So now the market suffers from an overload of bogus, crap, low quality flasks ( I do not say the seedlings are not healthy, just that with their real parents, they have NO potential). In a few years, people will realize that they got many poor quality things, and they will pay way more for divisions, or plants in bloom. That's why too blooming size plants or divisions are way more expensive, simply because they are true to name and correct, or they must be. Seedlings, no problem, most will be dead before they bloom...

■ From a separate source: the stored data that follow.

(** * AlarmClock: a resettable, interruptible countdown timer

    A shallow embedding of [src/AlarmClock.h].  The class owns one worker
    thread that runs [AlarmClockInterruptableThread]; callers poll
    [Expired], call [Reset] and finally destroy the object.

    The file has three parts:
    - machine integers, construction and the default sleep function
      [SleepUs], as a function of what its loads of the two flags return;
    - the object and its two threads as a labelled transition system, one
      step per access to shared state (every shared field is a
      sequentially consistent [atomic], or is touched under [mMutex], so
      interleaving the accesses is the semantics of the program);
    - the properties.

    Choices of the model:
    - the accessors are single atomic loads and may be called by any
      thread at any time; [Reset] and the destructor are called by one
      thread.  [Reset] holds [mMutex] from its first statement to its
      return, so calls of it from several threads would run one after the
      other, and calling [Reset] on an object that is being destroyed is
      outside the language;
    - [condition_variable::wait] may return without a notification; this is
      the label [L_Spurious], which a schedule may or may not contain;
    - the [int] counter of [SleepUs] wraps around on overflow, which is
      what the usual targets do; the properties of [SleepUs] are stated for
      durations up to [INT_MAX], where no overflow occurs. *)

From Stdlib Require Import ZArith List Bool Lia.
Import ListNotations.
Local Open Scope Z_scope.

(** ** Machine integers

    [unsigned int] and [int] are 32 bits wide.  A value of type
    [unsigned int] is a [Z] in [0, 2^32). *)

Definition UINT_MOD : Z := 2 ^ 32.
Definition INT_MAX : Z := 2 ^ 31 - 1.

(** Conversion to [unsigned int], and [++] on one. *)
Definition to_uint (z : Z) : Z := z mod UINT_MOD.

(** Conversion to [int]; [i++] on an [int] is modelled as two's complement
    wrap-around. *)
Definition to_int (z : Z) : Z := (z + 2 ^ 31) mod UINT_MOD - 2 ^ 31.

(** ** The template parameter [Duration]

    The class names three instances: [microseconds], [milliseconds] and
    [seconds]. *)

Inductive Duration : Type :=
| microseconds
| milliseconds
| seconds.

(** Ticks of [d] in one second. *)
Definition ticks_per_second (d : Duration) : Z :=
  match d with
  | microseconds => 1000000
  | milliseconds => 1000
  | seconds => 1
  end.

(** [chrono::duration_cast]: exact rescaling, truncated towards zero. *)
Definition duration_cast (from to : Duration) (count : Z) : Z :=
  Z.quot (count * ticks_per_second to) (ticks_per_second from).

(** Lines 118-120. *)
Definition ConvertToMillisecondsCount (d : Duration) (t : Z) : Z :=
  to_uint (duration_cast d milliseconds t).

(** Lines 122-124. *)
Definition ConvertToMicrosecondsCount (d : Duration) (t : Z) : Z :=
  to_uint (duration_cast d microseconds t).

(** Lines 126-128: the duration in microseconds, as a [chrono] duration
    (a signed 64-bit count, which the values below never exceed). *)
Definition ConvertToMicroseconds (d : Duration) (t : Z) : Z :=
  duration_cast d microseconds t.

(** Microseconds in one tick of [d]. *)
Definition us_per_tick (d : Duration) : Z :=
  match d with
  | microseconds => 1
  | milliseconds => 1000
  | seconds => 1000000
  end.

(** ** The default sleep function, lines 108-116

    [SleepUs] reads [mReset] and [mExit], which other threads write while it
    runs.  [obs k] is what the two loads of line 111 return after the
    [k]-th call of [sleep_for]; the second load is only made when the first
    returned [false].

    The result is the returned value together with the number of
    one-microsecond sleeps made.  The comparison of line 109 is on the tick
    count of [chrono::microseconds(t)].  [None] means the loop is still
    running when the fuel is spent. *)

Definition Observations : Type := nat -> bool * bool.

Fixpoint SleepUs_loop (fuel : nat) (obs : Observations) (t i : Z)
    (slept : nat) : option (Z * nat) :=
  match fuel with
  | O => None
  | S fuel' =>
      if i <? t then
        let slept' := S slept in
        let '(reset, exit) := obs slept' in
        if reset || exit then Some (1, slept')
        else SleepUs_loop fuel' obs t (to_int (i + 1)) slept'
      else Some (0, slept)
  end.

Definition SleepUs (fuel : nat) (obs : Observations) (t : Z)
  : option (Z * nat) :=
  SleepUs_loop fuel obs t 1 0.

(** The reading of section 4.3 of the specification, for comparison with
    [SleepUs]: one-microsecond increments up to [t] in total, a check after
    every increment. *)
Fixpoint defaultSleep_spec_loop (remaining : nat) (obs : Observations)
    (slept : nat) : Z * nat :=
  match remaining with
  | O => (0, slept)
  | S remaining' =>
      let slept' := S slept in
      let '(reset, exit) := obs slept' in
      if reset || exit then (1, slept')
      else defaultSleep_spec_loop remaining' obs slept'
  end.

Definition defaultSleep_spec (obs : Observations) (t : Z) : Z * nat :=
  defaultSleep_spec_loop (Z.to_nat t) obs 0.

(** The check made after the [k]-th sleep finds a flag up. *)
Definition sees_flag (obs : Observations) (k : nat) : bool :=
  let '(reset, exit) := obs k in reset || exit.

(** Two environments: no flag is ever raised; a flag is up throughout. *)
Definition quiet : Observations := fun _ => (false, false).
Definition exit_raised : Observations := fun _ => (false, true).

(** ** The object

    [mSleepFunction] is either the bound member [SleepUs] (line 31) or the
    injected function.  An injected function may keep state of its own: it is
    given the number of calls made before the current one, and its duration
    argument.  It cannot reach the private members of the class. *)

Inductive SleepFunction : Type :=
| BoundSleepUs
| Injected (f : nat -> Z -> Z).

Inductive Thread : Type :=
| Worker
| Owner.

Record AlarmClock : Type := mkAlarmClock {
  mExpired : Z;                   (* atomic<unsigned int>, line 132 *)
  mSleptTime : Z;                 (* atomic<unsigned int>, line 133 *)
  mExit : bool;                   (* atomic<bool>, line 134 *)
  mReset : bool;                  (* atomic<bool>, line 135 *)
  kSleepTime : Z;                 (* const int, line 136 *)
  kSleepTimeMsCount : Z;          (* const unsigned int, line 137 *)
  kSleepTimeUsCount : Z;          (* const unsigned int, line 138 *)
  mSleepFunction : SleepFunction; (* line 139 *)
  joinable : bool;                (* mTimerThread.joinable(), line 140 *)
  mMutex : option Thread          (* the holder of mMutex, line 141 *)
}.

Definition set_mExpired (v : Z) (a : AlarmClock) : AlarmClock :=
  mkAlarmClock v (mSleptTime a) (mExit a) (mReset a) (kSleepTime a)
    (kSleepTimeMsCount a) (kSleepTimeUsCount a) (mSleepFunction a)
    (joinable a) (mMutex a).

Definition set_mExit (v : bool) (a : AlarmClock) : AlarmClock :=
  mkAlarmClock (mExpired a) (mSleptTime a) v (mReset a) (kSleepTime a)
    (kSleepTimeMsCount a) (kSleepTimeUsCount a) (mSleepFunction a)
    (joinable a) (mMutex a).

Definition set_mReset (v : bool) (a : AlarmClock) : AlarmClock :=
  mkAlarmClock (mExpired a) (mSleptTime a) (mExit a) v (kSleepTime a)
    (kSleepTimeMsCount a) (kSleepTimeUsCount a) (mSleepFunction a)
    (joinable a) (mMutex a).

Definition set_joinable (v : bool) (a : AlarmClock) : AlarmClock :=
  mkAlarmClock (mExpired a) (mSleptTime a) (mExit a) (mReset a) (kSleepTime a)
    (kSleepTimeMsCount a) (kSleepTimeUsCount a) (mSleepFunction a)
    v (mMutex a).

Definition set_mMutex (v : option Thread) (a : AlarmClock) : AlarmClock :=
  mkAlarmClock (mExpired a) (mSleptTime a) (mExit a) (mReset a) (kSleepTime a)
    (kSleepTimeMsCount a) (kSleepTimeUsCount a) (mSleepFunction a)
    (joinable a) v.

(** ** The accessors, lines 41-43 and 58-68 *)

(** [return mExpired.load();] converted to [bool]. *)
Definition Expired (a : AlarmClock) : bool := negb (mExpired a =? 0).

Definition SleptTime (a : AlarmClock) : Z := mSleptTime a.

(** The two getters return [int]. *)
Definition SleepTimeUs (a : AlarmClock) : Z := to_int (kSleepTimeUsCount a).
Definition SleepTimeMs (a : AlarmClock) : Z := to_int (kSleepTimeMsCount a).

(** ** The two threads

    The worker's position in [AlarmClockInterruptableThread] (lines 72-96),
    with the body of [SleepUs] inlined when it is the sleep function. *)

Inductive WorkerPc : Type :=
| W_CallSleep                 (* line 75: about to call mSleepFunction *)
| W_SleepTest (i : Z)         (* line 109: the loop test of SleepUs *)
| W_SleepLoadReset (i : Z)    (* line 111: load of mReset *)
| W_SleepLoadExit (i : Z)     (* line 111: load of mExit *)
| W_AfterSleep (retVal : Z)   (* line 77: the function has returned *)
| W_Lock                      (* line 84: acquiring mMutex *)
| W_CheckReset                (* line 86: load of mReset, mutex held *)
| W_Wait                      (* line 92: about to wait, mutex held *)
| W_Waiting                   (* line 92: parked on mCondition *)
| W_Woken                     (* line 92: notified, re-acquiring mMutex *)
| W_ClearReset                (* line 94: store to mReset, mutex held *)
| W_Unlock                    (* line 95: lck goes out of scope *)
| W_CheckExit                 (* line 95: load of mExit *)
| W_Done.                     (* the thread function has returned *)

(** The calling thread's position in [Reset] (lines 45-55) and in the
    destructor (lines 36-39, 98-106). *)

Inductive OwnerPc : Type :=
| O_Idle                      (* between calls *)
| O_ResetLock                 (* line 46: acquiring mMutex *)
| O_ResetSetFlag              (* line 47 *)
| O_ResetZero                 (* line 53 *)
| O_ResetNotify               (* line 54 *)
| O_ResetUnlock               (* line 55: lck goes out of scope *)
| O_DtorSetExit               (* line 37 *)
| O_DtorCheck                 (* line 103 *)
| O_Join                      (* line 104: blocked in join *)
| O_Destroyed.                (* the destructor has returned *)

(** The public member functions and the destructor. *)
Inductive Call : Type :=
| CallExpired
| CallReset
| CallSleptTime
| CallSleepTimeUs
| CallSleepTimeMs
| CallDestroy.

Record Sys : Type := mkSys {
  obj : AlarmClock;
  pcW : WorkerPc;
  pcO : OwnerPc;
  calls : nat      (* calls of the injected sleep function made so far *)
}.

Definition goW (pc : WorkerPc) (s : Sys) : Sys :=
  mkSys (obj s) pc (pcO s) (calls s).

Definition goO (pc : OwnerPc) (s : Sys) : Sys :=
  mkSys (obj s) (pcW s) pc (calls s).

Definition upd (f : AlarmClock -> AlarmClock) (s : Sys) : Sys :=
  mkSys (f (obj s)) (pcW s) (pcO s) (calls s).

Definition count_call (s : Sys) : Sys :=
  mkSys (obj s) (pcW s) (pcO s) (S (calls s)).

(** ** Construction, lines 22-34

    The members are initialised, a null [funcPtr] is replaced by the bound
    [SleepUs], and the worker thread is started. *)

Definition AlarmClock_new (d : Duration) (sleepDuration : Z)
    (funcPtr : option (nat -> Z -> Z)) : Sys :=
  mkSys
    (mkAlarmClock 0 0 false false
       (to_int sleepDuration)
       (ConvertToMillisecondsCount d sleepDuration)
       (ConvertToMicrosecondsCount d sleepDuration)
       (match funcPtr with
        | None => BoundSleepUs
        | Some f => Injected f
        end)
       true None)
    W_CallSleep O_Idle 0.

Roy is right too, in flasks, especially if they are not done using the Japanese method ( or former French method ), cull 25% at each replate, then for the last replate, cull 50%, there are a lot of runts that will never bloom. So 1000 flasks can well translate to only 3000 usable plants ( I do not speak about Maudiae hybrids though) and a bunch of crap that was costly to try to grow and save. As a result, the cost of those 3000 plants is the total amount paid for the 1000 flasks + growing costs, indeed quite a lot, especially in Australia or the USA...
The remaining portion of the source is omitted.